Jaekel, U., Vogt, C., Fischer, A., Richnow, H., & Musat, F. (2014). Carbon and hydrogen stable isotope fractionation associated with the anaerobic degradation of propane and butane by marine sulfate-reducing bacteria. Environmental Microbiology, 16(1 Sp. Iss. SI), 130-140.


Cite as: http://hdl.handle.net/21.11116/0000-0001-C602-D
Abstract
The anaerobic degradation of propane and butane is typically initiated by activation via addition to fumarate. Here we investigated the mechanism of activation under sulfate-reducing conditions by one pure culture (strain BuS5) and three enrichment cultures employing stable isotope analysis.

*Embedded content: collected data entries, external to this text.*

(* ===== verification/Objectives.v ===== *)
(** * Objectives (morphz/src/memory/sqlite.rs, morphz/src/memory/mod.rs)

    An objective is a goal that outlives evaluations: it waits for dependencies, is owned by one
    evaluation at a time under a lease that expires, can be parked while its owner waits for an
    approval, and is fenced by a revision (every decision) and a generation (every resumption).

    The store checks most calls twice: it reads the row, decides, and then runs a statement whose
    [WHERE] clause has to hold still, because other connections may write in between; and then it
    queries the row once more for its answer.  Here a call is these three parts, [call_read],
    [call_write] and [read_answer], and [sys_step] interleaves the parts of any calls; transactions
    that read and write at once are the cases of [tx_apply].

    Of the rows, the columns that these statements read or write are kept; times are nanoseconds,
    and what a statement reads of other tables is an argument. *)

From stdpp Require Import base list gmap strings.
From Stdlib Require Import NArith ZArith Lia.
From S2P Require Import Prelude JsonValue Text ThreadGroups Scheduler.

Local Open Scope N_scope.

(** ** Rows *)

(** morphz/src/memory/mod.rs:5469-5500 [ObjectiveWaitCondition]. *)
Inductive ObjectiveWaitCondition : Type :=
| WaitToolTask (task_id : str)
| WaitDelegation (delegation_id : str)
| WaitThreadGroup (group_id : str)
| WaitTimer (deadline : Z)
| WaitPermission (request_id : str)
| WaitUserInput (session_id : str) (request_id : option str)
| WaitExternalEvent (topic correlation_id : str)
| WaitResourceAvailable (resource : str).
#[export] Instance wait_eq_dec : EqDecision ObjectiveWaitCondition.
Proof. solve_decision. Defined.

(** morphz/src/memory/mod.rs:5514-5520 [ObjectiveCompletionIntent]. *)
Record ObjectiveCompletionIntent : Type := mkIntent {
  intent_evaluation : str;
  intent_activation : str;
  intent_reason : str;
  intent_evidence : list str;
  intent_requested_at : Z
}.
#[export] Instance intent_eq_dec : EqDecision ObjectiveCompletionIntent.
Proof. solve_decision. Defined.

(** morphz/src/memory/mod.rs:5453-5461 [ObjectiveStatus::can_transition_to]. *)
Definition can_transition_to (s next : ObjectiveStatus) : bool :=
  match s with
  | ObjActive => true
  | ObjPaused | ObjBlocked => match next with ObjActive | ObjCancelled | ObjFailed => true | _ => false end
  | ObjCompleted | ObjCancelled | ObjFailed => false
  end.

(** morphz/src/memory/mod.rs:5523-5563 [ObjectiveRecord], the columns in use. *)
Record ObjectiveRow : Type := mkRow {
  or_id : str;
  or_context_id : str;
  or_coordinator_session_id : str;
  or_stated_objective : str;
  or_revision : N;
  or_generation : N;
  or_status : ObjectiveStatus;
  or_status_reason : option str;
  or_wait_condition : option ObjectiveWaitCondition;
  or_completion_intent : option ObjectiveCompletionIntent;
  or_active_evaluation_id : option str;
  or_lease_expires_at : option Z;
  or_continuation_sequence : N;
  or_tokens_used : N;
  or_time_used_seconds : N
}.

(** What the scheduler reads of a row. *)
Definition objective_record (r : ObjectiveRow) : ObjectiveRecord :=
  mkObjective (or_id r) (or_generation r) (or_status r) (is_some (or_wait_condition r))
    (or_active_evaluation_id r) (or_lease_expires_at r).

(** morphz/src/memory/objective_approval_wait.rs:17-22 [ObjectiveApprovalWait]. *)
Record ObjectiveApprovalWait : Type := mkApprovalWait {
  aw_evaluation_id : str;
  aw_objective_generation : N;
  aw_activation_id : str
}.

(** A row of [scheduler_dependencies], with the entries of its metadata that are read back. *)
Record DependencyRow : Type := mkDependencyRow {
  dr_dependency : SchedulerDependencyRecord;
  dr_source : str;
  dr_cause_event_id : option str
}.

Record Db : Type := mkDb {
  db_objectives : gmap str ObjectiveRow;
  db_dependencies : list DependencyRow;
  db_approval_waits : gmap str ObjectiveApprovalWait
}.

(** morphz/src/memory/mod.rs:5614-5619 [ObjectiveMutation]. *)
Inductive ObjectiveMutation : Type :=
| Updated (objective : ObjectiveRow)
| Conflict (current : ObjectiveRow)
| NotFound.
(** C19. Claims agree with the scheduler.  For a reachable objective whose revision fits SQLite's range
    (below 2^63), a call of [claim_objective_evaluation] that nothing interrupts, at one reading of the clock,
    succeeds exactly when its evaluation id is not blank, it names the present revision, the readiness that
    the scheduler derives at that time from the row and the dependencies is [Runnable] and no completion is
    prepared.  Then the row names the claimant as the owner with the lease it asked for, and in the
    database it leaves, at any time before that lease ends, such a call with any id that is not blank and any
    revision is a conflict that changes nothing.  A call with a blank evaluation id is an error; every other
    call that fails, one with a stale revision among them, changes nothing and answers with the present row. *)
Theorem claim_iff_runnable now s id r expected e lease facts t :
  rtc sys_step (start now) s → get_objective id (sys_db s) = Some r → or_revision r < 2 ^ 63 →
  let attempt := call facts (ClaimEvaluation id expected e lease) t t (sys_db s) in
  let claimed := put_watched id (claim_row e lease r) (sys_db s) in
  let ready := expected = or_revision r ∧ readiness r (sys_db s) t = Runnable ∧ or_completion_intent r = None in
  (trim e = [] → is_ok attempt = false) ∧
  (trim e ≠ [] → ready →
   attempt = Ok (Updated (claim_row e lease r), claimed) ∧
   ∀ expected' e' lease' t', (t' < lease)%Z → trim e' ≠ [] →
     call facts (ClaimEvaluation id expected' e' lease') t' t' claimed = Ok (Conflict (claim_row e lease r), claimed)) ∧
  (trim e ≠ [] → ¬ ready → attempt = Ok (Conflict r, sys_db s)).
Proof.
  intros Hs Hr Hrev. cbv zeta. destruct (reachable_sys_ok _ _ Hs) as [Hok _]. specialize (Hok id). rewrite Hr in Hok.
  destruct Hok as (Hid & _ & Hl & _). rewrite (readiness_runnable r _ t Hl), Hid. split; [|split].
  - intros He. unfold call, call_read, call_checks, claim_read. by rewrite He.
  - intros He Hready. split; [by apply claim_ready|]. intros. apply leased_conflict with (l := lease); try done.
    unfold get_objective, put_watched, put. simpl. apply lookup_insert_eq.
  - intros He Hn. by apply claim_refused.
Qed.

(** ** Waits for a group *)

Lemma exists_update p q st db :
  (∀ d, q (dr_dependency (set_dependency_status st d)) = q (dr_dependency d)) →
  exists_dependency q (update_dependencies p st db) = exists_dependency q db.
Proof.
  intros Hq. unfold exists_dependency, update_dependencies. simpl. induction (db_dependencies db) as [|d l IH]; simpl; [done|].
  rewrite IH. by destruct (_ && _); rewrite ?Hq.
Qed.

Lemma pending_update p id g db :
  exists_dependency (pending_required id g) db = false →
  exists_dependency (pending_required id g) (update_dependencies p DepCancelled db) = false.
Proof.
  unfold exists_dependency, update_dependencies. simpl. induction (db_dependencies db) as [|d l IH]; simpl; [done|].
  intros [H1 H2]%orb_false_iff. rewrite (IH H2). destruct (_ && _); [|by rewrite H1].
  unfold pending_required. simpl. by rewrite andb_false_r.
Qed.

Lemma pending_cancelled id g db :
  exists_dependency (pending_required id g) (cancel_objective_wait_dependencies id g db) = false.
Proof.
  unfold exists_dependency, cancel_objective_wait_dependencies, update_dependencies. simpl.
  induction (db_dependencies db) as [|d l IH]; simpl; [done|]. rewrite IH, orb_false_r.
  unfold pending_required. destruct (owned_by id g (dr_dependency d)) eqn:Ho; simpl; [|by rewrite Ho].
  destruct (bool_decide (dep_status (dr_dependency d) = DepPending)) eqn:Hp; simpl; rewrite ?Hp; by rewrite andb_false_r.
Qed.

Lemma insert_pending id g kind target tg src cause db :
  exists_dependency (pending_required id g) (insert_dependency (new_dependency id g kind target tg src cause) db) =
  exists_dependency (pending_required id g) db
  || negb (exists_dependency (λ d, dep_id d =s stable_scheduler_dependency_id OwnerObjective id g kind target tg) db).
Proof.
  unfold insert_dependency. change (dep_id (dr_dependency (new_dependency id g kind target tg src cause)))
    with (stable_scheduler_dependency_id OwnerObjective id g kind target tg).
  unfold exists_dependency in *. destruct (existsb (λ x, _ =s _) (db_dependencies db)); [by rewrite orb_false_r|]. simpl.
  rewrite existsb_app, orb_true_r. unfold pending_required, owned_by. simpl. by rewrite str_eqb_refl, N.eqb_refl, orb_true_r.
Qed.

(** The dependency of an objective on a group. *)
Definition group_dependency (facts : Facts) (id : str) (generation : N) (group : str) : str :=
  stable_scheduler_dependency_id OwnerObjective id generation DepThreadGroup group (default 1 (group_generation_of facts group)).
Definition registered (x : str) (db : Db) : bool := exists_dependency (λ d, dep_id d =s x) db.

(** What the transition does to the dependencies that hold the objective back. *)
Lemma group_wait_dependencies facts id r r' group cause expected db :
  or_status r = ObjActive →
  exists_dependency (pending_required id (or_generation r))
    (update_wait_dependencies facts id expected ObjActive (Some (WaitThreadGroup group)) cause r (put_watched id r' db)) =
  if bool_decide (or_wait_condition r = Some (WaitThreadGroup group))
  then exists_dependency (pending_required id (or_generation r)) db
  else (has_pending_question id (or_generation r) db || consumed_reply facts)
         && exists_dependency (pending_required id (or_generation r)) db
       || negb (registered (group_dependency facts id (or_generation r) group) db).
Proof.
  intros Ha. unfold update_wait_dependencies, resumes. rewrite Ha. simpl.
  change (has_pending_question id (or_generation r) (put_watched id r' db)) with (has_pending_question id (or_generation r) db).
  destruct (bool_decide (or_wait_condition r = _)); simpl; [done|].
  rewrite N.add_0_r. unfold insert_objective_wait_dependency, wait_dependency_generation. simpl. rewrite insert_pending.
  destruct (has_pending_question _ _ _), (consumed_reply facts); simpl; try done.
  unfold cancel_objective_questions. rewrite (pending_update _ id (or_generation r)) by apply pending_cancelled. simpl. f_equal.
  unfold registered, group_dependency, cancel_objective_wait_dependencies. by rewrite !exists_update.
Qed.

Stable isotope fractionation was compared for cultures incubated with or without substrate diffusion limitation. Bulk enrichment factors were significantly higher in mixed vs. static incubations. Two dimensional factors, given by the correlation of stable isotope fractionation of both carbon and hydrogen at their reactive positions (Lambda (reactive position), (rp)), were compared to analyse the activation mechanisms. A characteristic reactive position isotope fractionation pattern was observed, distinct from aerobic degradation. (rp) values ranged from 10.5 to 11.8 for propane and from 7.8 to 9.4 for butane. Incubations of strain BuS5 with deuterium-labelled n-alkanes indicated that butane was activated solely at the subterminal C atom. In contrast, propane was activated mainly at the subterminal C atom but also significantly at the terminal C atoms. A conservative estimate suggests that about 70% of the propane activation events occurred at the subterminal C atom and about 30% at the terminal C atoms.